Fast Food, Airport, And Health Care Workers Stage Nationwide Walkout

Image courtesy of Fight for $15

The threatened strike of low-paid workers at Chicago’s O’Hare airport didn’t happen at Thanksgiving time as originally proposed, but did occur today as part of a nationwide series of strikes. In some cities, protesters blocking public streets were arrested, but the predicted disruption of air travel at the country’s busiest airports didn’t happen.

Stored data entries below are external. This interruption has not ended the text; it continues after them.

(* ===== verification/Sched.v ===== *)
(** * Context switches of kernel/proc.c on several CPUs

    What Proc.v takes as one step, the round of [scheduler] and [sched], cut at the process locks:
    any number of CPUs scan the table, switch to a process while they hold its lock, and come back
    through [sched].  A label is one critical step of one CPU; a lock another CPU holds blocks it, one its own CPU
    holds makes [acquire] panic.
    [saved] is what a context holds between two switches.  Spinlocks other than those of
    processes only count in [noff]; Locks.v has the spinlocks themselves, and Proc.v the
    weights and the minimum of [vruntime]. *)

From S2P Require Import Prelude Proc.

Local Open Scope Z_scope.

(** ** Data *)

(** Where a process that does not run goes on: [forkret], or after [swtch] in [sched] (with the
    [intena] of its frame), called by [yield], [sleep] or [kexit]. *)
Inductive caller := By_yield | By_sleep | By_exit.
Inductive saved := Forkret | In_sched (by_ : caller) (intena : bool).

(** The fields of [struct proc] that matter here; [slk] is the CPU that holds [p->lock]. *)
Record sproc := mk_sproc { ss : procstate; svr : Z; sct : Z; slk : option nat; sctx : saved }.

(** Where a CPU is.  In [scheduler]: before [acquire] of process [i], between it and the
    releases, back from [swtch].  In process [p]: just switched to, running, taking back the lock
    of [sleep], in [sched] before [swtch]. *)
Local Notation best := (option (nat * Z * Z)).
Inductive cphase :=
  | Scan (i : nat) (b : best) | Comparing (i : nat) (b : best) | Switched_out (p : nat)
  | Switched_in (p : nat) | Run (p : nat) | Waking (p : nat) | Leaving (p : nat) (by_ : caller).

(** [struct cpu], and the interrupt bit. *)
Record scpu := mk_scpu { ph : cphase; snoff : Z; sintena : bool; sie : bool }.

Record sstate := mk_sstate { scpus : list scpu; sprocs : list sproc }.

(** ** Steps *)

Definition goto (p : cphase) (y : scpu) : scpu := mk_scpu p (snoff y) (sintena y) (sie y).
Definition with_intena (b : bool) (y : scpu) : scpu := mk_scpu (ph y) (snoff y) b (sie y).

(** [push_off] and [pop_off] inside [acquire] and [release]. *)
Definition cpush (y : scpu) : scpu :=
  mk_scpu (ph y) (snoff y + 1) (if snoff y =? 0 then sie y else sintena y) false.
Definition cpop (y : scpu) : outcome scpu :=
  if sie y then Panic
  else if snoff y <? 1 then Panic
  else Ok (mk_scpu (ph y) (snoff y - 1) (sintena y) ((snoff y - 1 =? 0) && sintena y)).

Definition set_ss (t : procstate) (x : sproc) : sproc := mk_sproc t (svr x) (sct x) (slk x) (sctx x).
Definition set_slk (l : option nat) (x : sproc) : sproc := mk_sproc (ss x) (svr x) (sct x) l (sctx x).
Definition set_svr (v : Z) (x : sproc) : sproc := mk_sproc (ss x) v (sct x) (slk x) (sctx x).
Definition set_sctx (k : saved) (x : sproc) : sproc := mk_sproc (ss x) (svr x) (sct x) (slk x) k.

(** [c->proc], and [myproc]. *)
Definition cproc (p : cphase) : option nat :=
  match p with
  | Switched_out q | Switched_in q | Run q | Waking q | Leaving q _ => Some q
  | Scan _ _ | Comparing _ _ => None
  end.
Definition myproc (y : scpu) : outcome (option nat * scpu) :=
  let y := cpush y in
  z ← cpop y; Ok (cproc (ph y), z).

(** The test of the scan. *)
Definition better (x : sproc) (b : best) : bool :=
  bool_decide (ss x = RUNNABLE) &&
  match b with
  | None => true
  | Some (_, vr, ct) => (svr x <? vr) || ((svr x =? vr) && (sct x <? ct))
  end.

Definition gone (by_ : caller) : procstate :=
  match by_ with By_yield => RUNNABLE | By_sleep => SLEEPING | By_exit => ZOMBIE end.

Inductive slabel :=
  | Take (c : nat) | Decide (c : nat) | Choose (c : nat) | Back (c : nat)
  | Resume (c : nat) | Relock (c : nat)
  | Yield (c : nat) | Sleep (c : nat) | Exit (c : nat) | Swtch (c : nat)
  | Charge (c : nat) (vr : Z) | Lock (c : nat) | Unlock (c : nat) | Intr (c : nat) (on : bool)
  | Wake (c j : nat) (vr : Z) | Alloc (c j : nat) (vr ct : Z) | Ready (c j : nat) | Reap (c j : nat).

Section step.
Context (s : sstate) (c : nat) (y : scpu).

(** The CPU goes on as [y']; process [j] becomes [x']. *)
Definition cput (y' : scpu) : sstate := mk_sstate (<[c := y']> (scpus s)) (sprocs s).
Definition cpput (y' : scpu) (j : nat) (x' : sproc) : sstate := mk_sstate (<[c := y']> (scpus s)) (<[j := x']> (sprocs s)).

(** [release(&p->lock)] of a lock this CPU holds. *)
Definition unlock (y' : scpu) (j : nat) (x' : sproc) : outcome sstate :=
  if bool_decide (slk x' = Some c) then z ← cpop y'; Ok (cpput z j (set_slk None x')) else Panic.

(** A process other than [j] runs, or, if [idle], an interrupt came in where [scheduler] allows them. *)
Definition visitor (idle : bool) (j : nat) : bool :=
  match ph y with
  | Run p => bool_decide (j ≠ p)
  | Scan O None => idle
  | _ => false
  end.

(** [acquire] of process [j], before [k]: its test of [holding] comes first; while another CPU has
    the lock it spins. *)
Definition acquire (x : sproc) (k : outcome sstate) : option (outcome sstate) :=
  match slk x with
  | None => Some k
  | Some d => if bool_decide (d = c) then Some Panic else None
  end.

(** [acquire] of process [j], [f] on it if it is in state [from], [release]. *)
Definition inside (idle : bool) (j : nat) (from : procstate) (f : sproc → sproc) : option (outcome sstate) :=
  x ← sprocs s !! j;
  if visitor idle j then
    acquire x (z ← cpop (cpush y); Ok (if bool_decide (ss x = from) then cpput z j (f x) else cput z))
  else None.

(** [acquire(&p->lock)], the new state; [sleep] and [kexit] then release the lock they came with,
    which [release] tests that they hold. *)
Definition leave (by_ : caller) : option (outcome sstate) :=
  match ph y with
  | Run p =>
      x ← sprocs s !! p;
      let y' := goto (Leaving p by_) (cpush y) in
      let x' := set_slk (Some c) (set_ss (gone by_) x) in
      acquire x
        match by_ with
        | By_yield => Ok (cpput y' p x')
        | By_sleep | By_exit => if snoff y <? 1 then Panic else z ← cpop y'; Ok (cpput z p x')
        end
  | _ => None
  end.

(** [sched]: its tests, and [swtch] to the scheduler, which clears [c->proc]. *)
Definition sched : option (outcome sstate) :=
  match ph y with
  | Leaving p by_ =>
      x ← sprocs s !! p;
      Some (if negb (bool_decide (slk x = Some c)) then Panic
            else if negb (snoff y =? 1) then Panic
            else if bool_decide (ss x = RUNNING) then Panic
            else if sie y then Panic
            else Ok (cpput (goto (Switched_out p) y) p (set_sctx (In_sched by_ (sintena y)) x)))
  | _ => None
  end.
End step.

According to the Chicago Tribune, O’Hare officials say that the protest isn’t having a noticeable effect on travelers. Employees who walked off the job today included janitors, baggage handlers, wheelchair attendants, and cabin cleaners, part of a protest backed by the Service Employees International Union that topped 1,000 people just at O’Hare, about 500 of them airport workers.

Organizers of the airport protest told media outlets that they expected to disrupt operations, but airport officials said that they did not expect disruptions for travelers. (If you flew through O’Hare today and observed anything, let us know.)

(Fight for $15)

(Fight for $15)

One passenger flying American told a Chicago Sun-Times reporter that the wait was a little longer than usual for a wheelchair attendant, but not enough to cause problems.

“I think attendants need more money,” the woman, who uses a wheelchair and flies about twice a year, told the newspaper. “I’m happy to have them strike for it.”

The minimum wage varies across the country and from city to city: it’s $10.50 per hour in Chicago, for example. Protesters who are part of the movement seek a $15 minimum wage and the opportunity to join a union.

Other workers who joined protests included fast food workers, home care workers, and drivers for ride-hailing apps, especially Uber. Fight for $15 says that protests took place in 340 municipalities across the country, with major gatherings at O’Hare, Boston’s Logan Airport, and the University of Pittsburgh Medical Center.

One of the attendants at O’Hare, Oliwia Pac, wrote about the harder parts of her job for the Guardian. She is a college student who works mostly as a wheelchair attendant, and is also the person who accompanies unaccompanied minors between flights.

“I have stood out on jetways in -30F weather with only a thin flannel to keep me warm,” she wrote. “I have been told to push two wheelchairs at once. I have worked 17-hour shifts. I get cuts and bruises all the time. But every day I go home and do not know if I have earned enough to get by.”